Items from a data source
-=-=-

(* ===== verification/SqlitePii.v ===== *)
(** * The generated crypto-shredding methods on SQLite

    An event with the fields of two subjects, encrypted, one subject forgotten,
    and decrypted; and an override that names an encrypted field. *)
From S2P Require Import Prelude Errors Streams Events Store Aggregate Shred Kms Chain GoTime SqliteDB SqliteStore SqliteFacts SqliteAppend SqliteAggregate SqliteShred Codegen CodegenPii CodegenPiiFacts CodegenSum CodegenSumFacts ShredAggregate Rebuild.
Import Access Codegen CodegenPii.

Lemma sqlite_honest O rnd : honest (s := sqlite_shredder O rnd).
Proof.
  intros t u w w' x [H _]%on_sqlite_inv. revert H. unfold SqliteKeys.GetSubjectKey, try, mbind, M_bind.
  destruct (QK.GetSubjectKey O t u (x_db w)) as [d1 [row|e]] eqn:H1.
  - intros [= _ H]. by eapply toSubjectKey_not_sentinel.
  - apply stmt_inv in H1 as [_ [(msg & _ & [= ->] & _)|[_ H1]]]; [by intros [= _ <-]|].
    destruct (subject_keys _ !! _); [by injection H1|]. injection H1 as _ <-. by intros [= _ <-].
Qed.

(** The event ProfileCreated: an id, a name under the id's key, and the email
    address of the referrer under the referrer's key. *)
Definition profile_m : Message :=
  pii_message
    [mkField "Id" "id" (mkTy StringKind None "") None false false None true "" UNSPECIFIED false false;
     mkField "DisplayName" "display_name" (mkTy BytesKind None "") None false false None false "" PERSONAL false false;
     pii_text "Email" "email" "referrer_id" false PERSONAL;
     pii_text "ReferrerId" "referrer_id" "" false INTERNAL].
Definition profile : Event :=
  list_to_map [("Id", bytes_of_str "u1"); ("DisplayName", bytes_of_str "Ann");
               ("Email", bytes_of_str "b@c.be"); ("ReferrerId", bytes_of_str "u2")].
Definition profile_pii : PIIMethods :=
  mkPIIMethods "Noted" ["display_name"; "email"] (Some "Id")
    (Steps [mkPStep "DisplayName" "display_name" false SubjArg; mkPStep "Email" "email" true (SubjGetter "ReferrerId")])
    (Steps [mkPStep "DisplayName" "display_name" false SubjArg; mkPStep "Email" "email" true (SubjGetter "ReferrerId")]).

Definition pii_x1 : XWorld * DekCache.t := fst (fst (EncryptPII demo_shredder profile_pii "acme" "u1" (demo_x0, profile))).
Definition pii_e1 : Event := snd (fst (EncryptPII demo_shredder profile_pii "acme" "u1" (demo_x0, profile))).

Lemma pii_encrypt : EncryptPII demo_shredder profile_pii "acme" "u1" (demo_x0, profile) = ((pii_x1, pii_e1), Ok tt).
Proof. vm_compute. reflexivity. Qed.

Lemma pii_x1_ok : demo_shred_ok pii_x1.
Proof.
  refine (proj1 (encryptSteps_spec (AL := demo_aead_laws) (SL := demo_x_laws) "Noted" "acme" "u1" eq_refl
    (steps profile_m) profile pii_e1 demo_x0 pii_x1 _ demo_x0_ok pii_encrypt)).
  apply steps_stable; [|reflexivity]. apply (bool_decide_unpack _). vm_compute. exact I.
Qed.

(** The referrer is forgotten by another process. *)
Definition pii_x2 : XWorld * DekCache.t := fst (Shredder.ForgetSubject demo_shredder "acme" "u2" pii_x1).

Definition pii_decrypted := DecryptPII demo_shredder profile_pii "acme" "u1" (pii_x2, pii_e1).
Lemma on_cache_inv {A} (m : M World A) w w' x :
  on_cache m w = (w', x) -> m (fst w) = (fst w', x) /\ snd w' = snd w.
Proof. unfold on_cache. destruct (m (fst w)). by intros [= <- <-]. Qed.

Lemma env_of_Some w k r :
  s_ok w -> state_cache (w_db (fst w)) !! k = Some r ->
  exists e, SqliteSS.toStateEnvelope (k, r) = Ok e /\ sv_key e = k /\ sv_Version e = st_version r /\
    0 <= st_version r < 2 ^ 63.
Proof.
  intros Hok Hr. destruct (Hok k r Hr) as [[t Ht] Hv]. unfold SqliteSS.toStateEnvelope. simpl. rewrite Ht.
  eexists. split; [done|]. simpl. destruct k. rewrite u64_small by lia. done.
Qed.

Lemma s_cached_lookup w k e :
  s_cached w !! k = Some e <->
  exists r, state_cache (w_db (fst w)) !! k = Some r /\ SqliteSS.toStateEnvelope (k, r) = Ok e.
Proof.
  unfold s_cached. rewrite map_lookup_imap, bind_Some. unfold env_of. split; intros (r & Hr & He); exists r.
  - split; [done|]. destruct (SqliteSS.toStateEnvelope (k, r)); congruence.
  - split; [done|]. by rewrite He.
Qed.

Notation s_behind name tenant := (behind s_cached (s_pos name) tenant).

(** The rows behind, in any order, decode to the streams behind. *)
Lemma rows_behind name tenant w rows :
  s_ok w ->
  rows ≡ₚ List.filter (QS.is_behind name tenant (w_db (fst w))) (map_to_list (state_cache (w_db (fst w)))) ->
  exists l, mapR SqliteSS.toStateEnvelope rows = Ok l /\ l ≡ₚ (map_to_list (s_behind name tenant w)).*2.
Proof.
  intros Hok Hrows. set (m := state_cache (w_db (fst w))) in *.
  assert (Hin : forall k r, (k, r) ∈ rows <-> m !! k = Some r /\ QS.is_behind name tenant (w_db (fst w)) (k, r) = true).
  { intros k r. rewrite Hrows, list_elem_of_In, filter_In, <- list_elem_of_In, elem_of_map_to_list. done. }
  destruct (proj2 (mapR_total SqliteSS.toStateEnvelope rows)) as [l Hl].
  { apply Forall_forall. intros [k r] [Hr _]%Hin. destruct (env_of_Some w k r Hok Hr) as (e & He & _). eauto. }
  exists l. split; [done|]. apply mapR_Forall2 in Hl.
  assert (Hkeys : sv_key <$> l = fst <$> rows).
  { assert (Hr : forall x, x ∈ rows -> m !! fst x = Some (snd x)) by (intros [k r] [? _]%Hin; done).
    clear Hin Hrows. induction Hl as [|[k r] e rows l He Hl IH]; [done|]. simpl. f_equal.
    - destruct (env_of_Some w k r Hok (Hr (k, r) ltac:(by left))) as (e' & He' & Hk & _). congruence.
    - apply IH. intros x Hx. apply Hr. by right. }
  assert (Hbk : forall k e, s_behind name tenant w !! k = Some e -> sv_key e = k).
  { intros k e Hb. unfold behind in Hb. apply map_lookup_filter_Some in Hb as [Hc _].
    apply s_cached_lookup in Hc as (r & Hr & He). destruct (env_of_Some w k r Hok Hr) as (e' & He' & Hk & _). congruence. }
  apply NoDup_Permutation.
  - apply (NoDup_fmap_1 sv_key). rewrite Hkeys, Hrows.
    eapply sublist_NoDup; [apply (NoDup_fst_map_to_list m)|]. apply fmap_sublist, lfilter_sublist.
  - apply (NoDup_fmap_1 sv_key), keyed_NoDup, Hbk.
  - intros e. rewrite keyed_elem by exact Hbk. unfold behind. rewrite map_lookup_filter_Some, s_cached_lookup. simpl.
    assert (Hpos : forall r, QS.lastDelivered name (w_db (fst w)) (sv_key e, r) = position (s_pos name) w (sv_key e)).
    { intros r. unfold QS.lastDelivered, position, s_pos. simpl. by destruct (_ !! _). }
    assert (Hb : forall r, QS.is_behind name tenant (w_db (fst w)) (sv_key e, r) = true <->
      (tenant = "" \/ sv_TenantID e = tenant) /\ position (s_pos name) w (sv_key e) < st_version r).
    { intros r. unfold QS.is_behind. rewrite Hpos, andb_true_iff, orb_true_iff, Z.ltb_lt, !bool_decide_eq_true. simpl. tauto. }
    split.
    + intros He. apply list_elem_of_lookup in He as [i Hi].
      destruct (Forall2_lookup_r _ _ _ _ _ Hl Hi) as ([k r] & Hkr & He). apply list_elem_of_lookup_2, Hin in Hkr as [Hr Hbe].
      destruct (env_of_Some w k r Hok Hr) as (e' & He' & Hk & Hv & _).
      assert (e' = e) as -> by congruence. subst k. rewrite Hv. split; [by exists r|by apply Hb].
    + intros [(r & Hr & He) Hbe]. destruct (env_of_Some w (sv_key e) r Hok Hr) as (e' & He' & Hk & Hv & _).
      assert (e' = e) as -> by congruence.
      assert (Hkr : (sv_key e, r) ∈ rows). { apply Hin. split; [done|]. apply Hb. by rewrite <- Hv. }
      apply list_elem_of_lookup in Hkr as [i Hi]. destruct (Forall2_lookup_l _ _ _ _ _ Hl Hi) as (e' & Hi' & He'').
      assert (e' = e) as -> by congruence. by apply list_elem_of_lookup_2 in Hi'.
Qed.

Lemma ListStreamsBehind_spec name tenant n w w' x :
  s_ok w -> 0 < n -> on_cache (SqliteSS.ListStreamsBehind O name tenant n) w = (w', x) ->
  s_same name w w' /\
  (forall l, x = Ok l -> exists p, p ≡ₚ (map_to_list (s_behind name tenant w)).*2 /\ l = take (Z.to_nat n) p).
Proof.
  intros Hok Hn [H Hs]%on_cache_inv. revert H. unfold SqliteSS.ListStreamsBehind, mbind, M_bind.
  rewrite (proj2 (Z.leb_gt n 0)) by lia.
  destruct (QS.ListStreamsBehind O name tenant n (fst w)) as [w1 [rows|e]] eqn:H1;
    pose proof (select_db _ _ _ _ _ H1) as Hdb;
    [|intros [= Hw <-]; split; [apply s_same_db; [done|congruence|done]|done]].
  apply select_Ok in H1 as [_ [= <-]]. unfold of_res. intros [= Hw <-].
  split; [apply s_same_db; [done|congruence|done]|]. intros l Hl.
  destruct (rows_behind name tenant w (order_by_text (fun x => st_updated_at (snd x))
    (List.filter (QS.is_behind name tenant (w_db (fst w))) (map_to_list (state_cache (w_db (fst w))))))) as (p & Hp & Hperm);
    [done|apply merge_sort_Permutation|].
  exists p. split; [done|]. revert Hl. unfold sql_limit. rewrite (proj2 (Z.ltb_ge n 0)) by lia.
  rewrite mapR_Forall2 in Hp. intros Hl. apply mapR_Forall2 in Hl. apply (Forall2_take _ _ _ (Z.to_nat n)) in Hp.
  revert Hl Hp. generalize (take (Z.to_nat n) p). clear. intros l2 H1 H2.
  revert l2 H2. induction H1; intros l2 H2; inversion H2; subst; [done|]. f_equal; [congruence|auto].
Qed.

Lemma sqlite_stream_laws name tenant batch shard shards verdict :
  StreamLaws s_ok s_cached (s_pos name) snd (sqlite_drain name tenant batch shard shards verdict)
    sqlite_state_store (receiver verdict).
Proof.
  split.
  - intros w k e Hok (r & Hr & He)%s_cached_lookup.
    destruct (env_of_Some w k r Hok Hr) as (e' & He' & Hk & Hv & ?). assert (e' = e) as -> by congruence.
    split; [done|lia].
  - intros n w w' x Hok Hn H. by eapply ListStreamsBehind_spec.
  - intros t s v w w' x Hok Hv [H Hs]%on_cache_inv. simpl in H. apply exec_inv in H. simpl in H.
    destruct x as [[]|e].
    + destruct H as [now Hdb]. unfold s_ok, s_cached, s_pos. rewrite Hdb. simpl. split_and!; try done.
      intros [t' s']. simpl. rewrite i64_small by lia. case_decide as Hk.
      * injection Hk as -> ->. rewrite lookup_insert_eq. destruct (_ !! _); simpl; [|done]. f_equal. lia.
      * rewrite lookup_insert_ne; [done|]. congruence.
    + destruct (s_same_db name w w' Hok H Hs) as (? & ? & ? & ?). done.
  - intros e w w' x Hok. unfold receiver. destruct (verdict e); by intros [= <- <-].
  - done.
  - done.
  - done.
Qed.
End Instance.

(** ** Witnesses: the cached invoice delivered *)

Definition demo_sw : SWorld := (demo_a2, []).
Definition demo_state_drain (verdict : StateEnvelope -> option err) : StateDrain.Drain SWorld :=
  sqlite_drain demo_clock_oracle "search" "acme" 10 0 0 verdict.
Definition never_done : M SWorld bool := fun w => (w, Ok false).

Lemma demo_sw_ok : s_ok demo_sw.
Proof.
  assert (H : map_to_list (state_cache (w_db (fst demo_sw))) =
    [(("acme", StreamID.Canonical demo_invoice),
      mkStateCacheRec (st_type_url (snd (nth 0 (map_to_list (state_cache (w_db demo_a2))) (("", ""), mkStateCacheRec "" "" 0 0 0 ""))))
        (st_state (snd (nth 0 (map_to_list (state_cache (w_db demo_a2))) (("", ""), mkStateCacheRec "" "" 0 0 0 ""))))
        2 1 1 (GoTime.formatTime 1700000000000000000))]) by (vm_compute; reflexivity).
  intros k r Hr%elem_of_map_to_list. rewrite H in Hr. apply list_elem_of_singleton in Hr as [= -> ->].
  split; [exists 1700000000000000000; vm_compute; reflexivity|simpl; lia].
Qed.

Lemma demo_list_answers verdict n w :
  s_ok w -> exists w' l, ListStreamsBehind (sqlite_state_store demo_clock_oracle)
    (StateDrain.SubscriberName (demo_state_drain verdict)) (StateDrain.Tenant (demo_state_drain verdict)) n w = (w', Ok l).
Proof.
  intros Hok. cbn. unfold on_cache, SqliteSS.ListStreamsBehind, mbind, M_bind. cbn. unfold of_res.
  destruct (rows_behind "search" "acme" w _ Hok
    (merge_sort_Permutation (text_le (fun x : string * string * StateCacheRec => st_updated_at (snd x))) _)) as (l & Hl & _).
  match goal with |- context [sql_limit ?k ?rows] =>
    assert (Hlim : exists l', mapR SqliteSS.toStateEnvelope (sql_limit k rows) = Ok l') end.
  { unfold sql_limit. case_match; [eauto|]. apply mapR_Forall2 in Hl. eexists. apply mapR_Forall2.
    by apply Forall2_take. }
  destruct Hlim as [l' ->]. by do 2 eexists.
Qed.

Lemma demo_answering :
  Answering (ok := s_ok) (cached := s_cached) (pos := s_pos "search") (acked := snd)
    (d := demo_state_drain (fun _ => None)) (st := sqlite_state_store demo_clock_oracle)
    (publish := receiver (fun _ => None)) never_done.
Proof.
  split.
  - intros w Hok. by exists w.
  - intros n w Hok. by apply (demo_list_answers (fun _ => None)).
  - intros e w _. by eexists.
  - intros t s v w _. by eexists.
Qed.

Definition demo_stream_laws verdict :=
  sqlite_stream_laws demo_clock_oracle "search" "acme" 10 0 0 verdict.

Lemma perm_single {A} (l1 l2 : list A) : length l2 = 1%nat -> l1 ≡ₚ l2 -> l1 = l2.
Proof. destruct l2 as [|x []]; try done. intros _. apply Permutation_singleton_r. Qed.

Lemma state_drain_converges_witness :
  exists w', StateDrain.Run (demo_state_drain (fun _ => None)) never_done 2 demo_sw = Some (w', (1, None)) /\
    snd w' = (map_to_list (s_cached demo_sw)).*2 /\
    behind s_cached (s_pos "search") "acme" w' = ∅.
Proof.
  assert (Hb : (map_to_list (behind s_cached (s_pos "search") "acme" demo_sw)).*2 = (map_to_list (s_cached demo_sw)).*2)
    by (vm_compute; reflexivity).
  assert (Hlen : length (map_to_list (s_cached demo_sw)).*2 = 1%nat) by (vm_compute; reflexivity).
  destruct (state_drain_converges (demo_state_drain (fun _ => None)) _ _ _ _ _ _ (demo_stream_laws (fun _ => None))
    never_done demo_answering 2 demo_sw) as (w' & new & Hrun & _ & Ha & Hnew & Hend); try reflexivity.
  - exact demo_sw_ok.
  - apply (bool_decide_unpack _). vm_compute. exact I.
  - pose proof (eq_rect _ (fun l => new ≡ₚ l) Hnew _ Hb) as Hn.
    pose proof (Permutation_length Hn) as Hl. rewrite Hlen in Hl. rewrite Hl in Hrun.
    exists w'. split; [exact Hrun|]. split; [|exact Hend]. rewrite Ha. by apply perm_single.
Defined.

Definition demo_refuse (e : StateEnvelope) : option err := Some (ENew "receiver down").

(** A full delivery, and a refusing receiver whose context is cancelled. *)
Lemma state_drain_positions_witness :
  exists w' x, StateDrain.Run (demo_state_drain (fun _ => None)) never_done 2 demo_sw = Some (w', x) /\
    s_cached w' = s_cached demo_sw /\
    position (s_pos "search") w' ("acme", StreamID.Canonical demo_invoice) = 2.
Proof.
  destruct (StateDrain.Run (demo_state_drain (fun _ => None)) never_done 2 demo_sw) as [[w' x]|] eqn:Hrun.
  - exists w', x. split; [reflexivity|].
    destruct (state_drain_positions (demo_state_drain (fun _ => None)) _ _ _ _ _ _ (demo_stream_laws (fun _ => None))
      never_done 2 demo_sw w' x) as (Hc & new & Ha & _ & _); try reflexivity.
    + intros w w1 y Hok Hw. injection Hw as <- _. split_and!; [exact Hok|reflexivity..].
    + exact demo_sw_ok.
    + exact Hrun.
    + split; [exact Hc|]. apply (f_equal (fun o => match o with
        | Some (w, _) => position (s_pos "search") w ("acme", StreamID.Canonical demo_invoice)
        | None => 0 end)) in Hrun. rewrite <- Hrun. vm_compute. reflexivity.
  - exfalso. apply (f_equal (fun o => match o with Some _ => true | None => false end)) in Hrun.
    vm_compute in Hrun. discriminate.
Defined.

Lemma state_drain_spins_witness :
  StateDrain.Run (demo_state_drain demo_refuse) never_done 1000 demo_sw = None.
Proof.
  apply (state_drain_spins (demo_state_drain demo_refuse) s_ok s_cached (s_pos "search") snd
    (sqlite_state_store demo_clock_oracle) (receiver demo_refuse) (demo_stream_laws demo_refuse));
    try reflexivity.
  - intros w Hok. by exists w.
  - intros n w Hok. by apply demo_list_answers.
  - intros e w _. by do 2 eexists.
  - exact demo_sw_ok.
  - intros Hb. apply (f_equal size) in Hb. vm_compute in Hb. discriminate.
Defined.
Definition MarkOutboxFailed (msg next : string) (tenant : string) (gp : Z) : M World unit :=
  exec O (fun _ => set_outbox (sql_update (at_row tenant gp) (set_failed msg next))).

(** published_at IS NOT NULL AND published_at < cutoff, of one tenant. *)
Definition expired (tenant cutoff : string) (o : OutboxRec) : bool :=
  bool_decide (ob_tenant_id o = tenant) &&
  match ob_published_at o with Some t => str_ltb t cutoff | None => false end.

Definition CleanupPublished (tenant cutoff : string) : M World unit :=
  exec O (fun _ => set_outbox (List.filter (fun o => negb (expired tenant cutoff o)))).

(** *** Dashboard and operator queries *)

Definition in_dlq (tenant : string) (maxA : Z) (o : OutboxRec) : bool :=
  bool_decide (ob_tenant_id o = tenant) && bool_decide (ob_published_at o = None) &&
  (maxA <=? ob_attempts o).

Definition ListDLQ (tenant : string) (maxA after limit : Z) : M World (list (OutboxRec * EventRow)) :=
  select O (fun d => Ok (sql_limit limit (order_by (fun x => ob_global_position (fst x))
    (List.filter (fun x : OutboxRec * EventRow =>
       in_dlq tenant maxA (fst x) && (after <? ob_global_position (fst x))) (joined d))))).

Definition CountDLQ (tenant : string) (maxA : Z) : M World Z :=
  select O (fun d => Ok (sql_count (in_dlq tenant maxA) (outbox d))).

Definition CountPending (tenant : string) : M World Z :=
  select O (fun d => Ok (sql_count (fun o =>
    bool_decide (ob_tenant_id o = tenant) && bool_decide (ob_published_at o = None)) (outbox d))).

Definition CountFailing (tenant : string) (maxA : Z) : M World Z :=
  select O (fun d => Ok (sql_count (fun o =>
    bool_decide (ob_tenant_id o = tenant) && bool_decide (ob_published_at o = None) &&
    (0 <? ob_attempts o) && (ob_attempts o <? maxA)) (outbox d))).

Definition set_replayed (o : OutboxRec) : OutboxRec :=
  mkOutboxRec (ob_tenant_id o) (ob_global_position o) (ob_event_id o) (ob_enqueued_at o)
    (ob_published_at o) 0 None None.
(** ** Width strings: [_convert_to_meters] *)

(** [re.match(r"^(\d+)\s*'\s*(\d+)", s)]: the two groups.  The character
    classes that follow one another are disjoint, so the greedy match is the
    only one. *)
Definition match_feet_inches (s : string) : option (string * string) :=
  let '(ft, r1) := span is_digit s in
  if is_empty ft then None
  else
    match snd (span is_space r1) with
    | String c r3 =>
        if is_char 39 c then
          let '(inch, _) := span is_digit (snd (span is_space r3)) in
          if is_empty inch then None else Some (ft, inch)
        else None
    | EmptyString => None
    end.

(** [re.match(r"^([\d\.]+)\s*([a-z]+)", s)]: the two groups. *)
Definition match_number_unit (s : string) : option (string * string) :=
  let '(num, r1) := span (fun c => is_digit c || is_char 46 c) s in
  if is_empty num then None
  else
    let '(unit, _) := span is_lower (snd (span is_space r1)) in
    if is_empty unit then None else Some (num, unit).

(** The last step of [_convert_to_meters]: a bare number, 0.0 when [float]
    raises [ValueError]. *)
Definition bare_number (s : string) : result pyfloat :=
  match py_float s with
  | Some f => Ok f
  | None => Ok (FFin 0)
  end.

Definition _convert_to_meters (val : string) : result pyfloat :=
  let s := py_lower (py_strip val) in
  match match_feet_inches s with
  | Some (ft, inch) =>
      Ok (FFin (inject_Z (digits_val 0 ft) * 0.3048
                + inject_Z (digits_val 0 inch) * 0.0254)%Q)
  | None =>
      match match_number_unit s with
      | Some (num, unit) =>
          match py_float num with
          | None => Raise ValueError
          | Some f =>
              if in_strs unit ["m"; "meter"; "meters"] then Ok f
              else if in_strs unit ["km"; "kilometer"; "kilometre"]
              then Ok (flt_scale f 1000)
              else if in_strs unit ["mi"; "mile"; "miles"]
              then Ok (flt_scale f 1609.344)
              else if in_strs unit ["ft"; "feet"] then Ok (flt_scale f 0.3048)
              else if in_strs unit ["in"; "inch"; "inches"]
              then Ok (flt_scale f 0.0254)
              else bare_number s
          end
      | None => bare_number s
      end
  end.

(** Sixteen feet three inches: 16'3 followed by the double quote. *)
Definition sixteen_feet_three : string :=
  "16'3" ++ String (ascii_of_nat 34) EmptyString.

Definition flt_close (f : pyfloat) (target tol : Q) : Prop :=
  match f with
  | FFin q => (Qabs (q - target) <= tol)%Q
  | _ => False
  end.
Lemma consecutive_reads_compose_witness :
  exists d1 d2,
    Z.of_nat (length d1) = 6 /\ Z.of_nat (length d2) = 6
    /\ fop_read testfile_1M "/testfile_1M" (repeat Byte.x00 6) 6 65530
         (repeat Byte.x00 (Z.to_nat BLOCK_SIZE))
       = Ok (to_int 6, d1 ++ skipn (Z.to_nat 6) (repeat Byte.x00 6))
    /\ fop_read testfile_1M "/testfile_1M" (repeat Byte.x00 6) 6 (65530 + 6)
         (repeat Byte.x00 (Z.to_nat BLOCK_SIZE))
       = Ok (to_int 6, d2 ++ skipn (Z.to_nat 6) (repeat Byte.x00 6))
    /\ fop_read testfile_1M "/testfile_1M" (repeat Byte.x00 12) (6 + 6) 65530
         (repeat Byte.x00 (Z.to_nat BLOCK_SIZE))
       = Ok (to_int (6 + 6),
             d1 ++ d2 ++ skipn (Z.to_nat (6 + 6)) (repeat Byte.x00 12)).
Proof.
  refine (consecutive_reads_compose testfile_1M "/testfile_1M"
            {| name := "testfile_1M"; size := 1048576; seed := 1 |}
            (repeat Byte.x00 6) (repeat Byte.x00 6) (repeat Byte.x00 12)
            6 6 65530 (repeat Byte.x00 (Z.to_nat BLOCK_SIZE))
            _ _ _ _ _ _ _ _ _ _).
  - exact testfile_1M_registered.
  - reflexivity.
  - lia.
  - lia.
  - lia.
  - cbn [size]. lia.
  - rewrite repeat_length. lia.
  - rewrite repeat_length. lia.
  - rewrite repeat_length. lia.
  - rewrite repeat_length. change BLOCK_SIZE with 65536. lia.
Defined.

(** X18.  A read that has nothing to deliver stores nothing: when
    the offset plus the length does not wrap around 2^64, a read of zero
    bytes at an offset within the file, and a read of any such length
    that starts exactly at the end of the file, return 0 and leave the
    buffer as it was.  No block is generated, and the buffer may be of
    any size, even empty. *)
Theorem empty_reads_store_nothing files path f buf len abs_offset bb :
  lookup files (skip_slash path) = Some f ->
  0 <= len -> 0 <= abs_offset <= size f -> abs_offset + len < 2 ^ 64 ->
  len = 0 \/ abs_offset = size f ->
  fop_read files path buf len abs_offset bb = Ok (0, buf).
Proof.
  intros Hl Hlen Ho Hw Hcase.
  rewrite (fop_read_found _ _ f) by assumption. cbv zeta.
  rewrite (to_u64_small abs_offset), (to_u64_small (abs_offset + len)) by lia.
  destruct (Z.gtb_spec (abs_offset + len) (size f)) as [Hgt|Hle].
  - assert (abs_offset = size f) as -> by lia.
    rewrite Z.sub_diag. change (to_u64 0) with 0.
    change (Z.to_nat 0) with 0%nat. reflexivity.
  - assert (len = 0) as -> by lia. reflexivity.
Qed.

Lemma empty_reads_store_nothing_witness :
  fop_read file_100 "/f" [] (2 ^ 63) 100 [] = Ok (0, []).
Proof.
  refine (empty_reads_store_nothing file_100 "/f"
            {| name := "f"; size := 100; seed := 1 |} [] (2 ^ 63) 100 []
            _ _ _ _ _).
  - reflexivity.
  - lia.
  - cbn [size]. lia.
  - lia.
  - right. reflexivity.
Defined.

(** X19.  A read of BLOCK_SIZE bytes at a multiple [k * BLOCK_SIZE]
    of the block size, inside the file, returns BLOCK_SIZE and stores
    block [k] of the file, as [get_block] makes it, at the start of the
    buffer; the rest of the buffer is left as it was. *)
Theorem aligned_block_read_is_the_block files path f buf k bb :
  registered files ->
  lookup files (skip_slash path) = Some f ->
  0 <= k -> (k + 1) * BLOCK_SIZE <= size f ->
  BLOCK_SIZE <= Z.of_nat (length buf) ->
  Z.of_nat (length bb) = BLOCK_SIZE ->
  fop_read files path buf BLOCK_SIZE (k * BLOCK_SIZE) bb
  = Ok (BLOCK_SIZE,
        generate_block k (seed f) ++ skipn (Z.to_nat BLOCK_SIZE) buf).
Proof.
  intros Hreg Hl Hk Hin Hbuf Hbb.
  destruct (registered_wf files _ f Hreg Hl) as [Hsz _].
  assert (Hc : clamped_length (size f) (k * BLOCK_SIZE) BLOCK_SIZE = BLOCK_SIZE).
  { unfold clamped_length.
    destruct (Z.gtb_spec (k * BLOCK_SIZE + BLOCK_SIZE) (size f)); lia. }
  assert (Hpos : 0 < BLOCK_SIZE) by reflexivity.
  rewrite (fop_read_spec files path f);
    try first [assumption | nia | rewrite Hc; lia].
  cbv zeta. rewrite Hc, generate_block_eq, block_data_bytes.
  change (to_int BLOCK_SIZE) with BLOCK_SIZE. reflexivity.
Qed.

Lemma aligned_block_read_is_the_block_witness :
  fop_read testfile_1M "/testfile_1M" (repeat Byte.x00 (Z.to_nat BLOCK_SIZE))
    BLOCK_SIZE (3 * BLOCK_SIZE) (repeat Byte.x00 (Z.to_nat BLOCK_SIZE))
  = Ok (BLOCK_SIZE,
        generate_block 3 1
        ++ skipn (Z.to_nat BLOCK_SIZE) (repeat Byte.x00 (Z.to_nat BLOCK_SIZE))).
Proof.
  refine (aligned_block_read_is_the_block testfile_1M "/testfile_1M"
            {| name := "testfile_1M"; size := 1048576; seed := 1 |}
            (repeat Byte.x00 (Z.to_nat BLOCK_SIZE)) 3
            (repeat Byte.x00 (Z.to_nat BLOCK_SIZE)) _ _ _ _ _ _).
  - exact testfile_1M_registered.
  - reflexivity.
  - lia.
  - cbn [size]. change BLOCK_SIZE with 65536. lia.
  - rewrite repeat_length. change BLOCK_SIZE with 65536. lia.
  - rewrite repeat_length. change BLOCK_SIZE with 65536. lia.
Defined.

(** ** The passes of the read loop *)

Lemma to_off_t_mod_block p : to_off_t p mod BLOCK_SIZE = p mod BLOCK_SIZE.
Proof.
  destruct (to_off_t_wrap p) as [k ->].
  replace (p + k * 2 ^ 64) with (p + (k * 2 ^ 48) * BLOCK_SIZE)
    by (change BLOCK_SIZE with 65536; lia).
  apply Z.mod_add. discriminate.
Qed.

-=-=-

#### ASSIGNMENT
Copy out the entries above exactly as given, starting at the top and ending with the line containing "- intros [= _"; include both and nothing more.

#### RESULT FOR THIS EXERCISE
(* ===== verification/SqlitePii.v ===== *)
(** * The generated crypto-shredding methods on SQLite

    An event with the fields of two subjects, encrypted, one subject forgotten,
    and decrypted; and an override that names an encrypted field. *)
From S2P Require Import Prelude Errors Streams Events Store Aggregate Shred Kms Chain GoTime SqliteDB SqliteStore SqliteFacts SqliteAppend SqliteAggregate SqliteShred Codegen CodegenPii CodegenPiiFacts CodegenSum CodegenSumFacts ShredAggregate Rebuild.
Import Access Codegen CodegenPii.

Lemma sqlite_honest O rnd : honest (s := sqlite_shredder O rnd).
Proof.
  intros t u w w' x [H _]%on_sqlite_inv. revert H. unfold SqliteKeys.GetSubjectKey, try, mbind, M_bind.
  destruct (QK.GetSubjectKey O t u (x_db w)) as [d1 [row|e]] eqn:H1.
  - intros [= _ H]. by eapply toSubjectKey_not_sentinel.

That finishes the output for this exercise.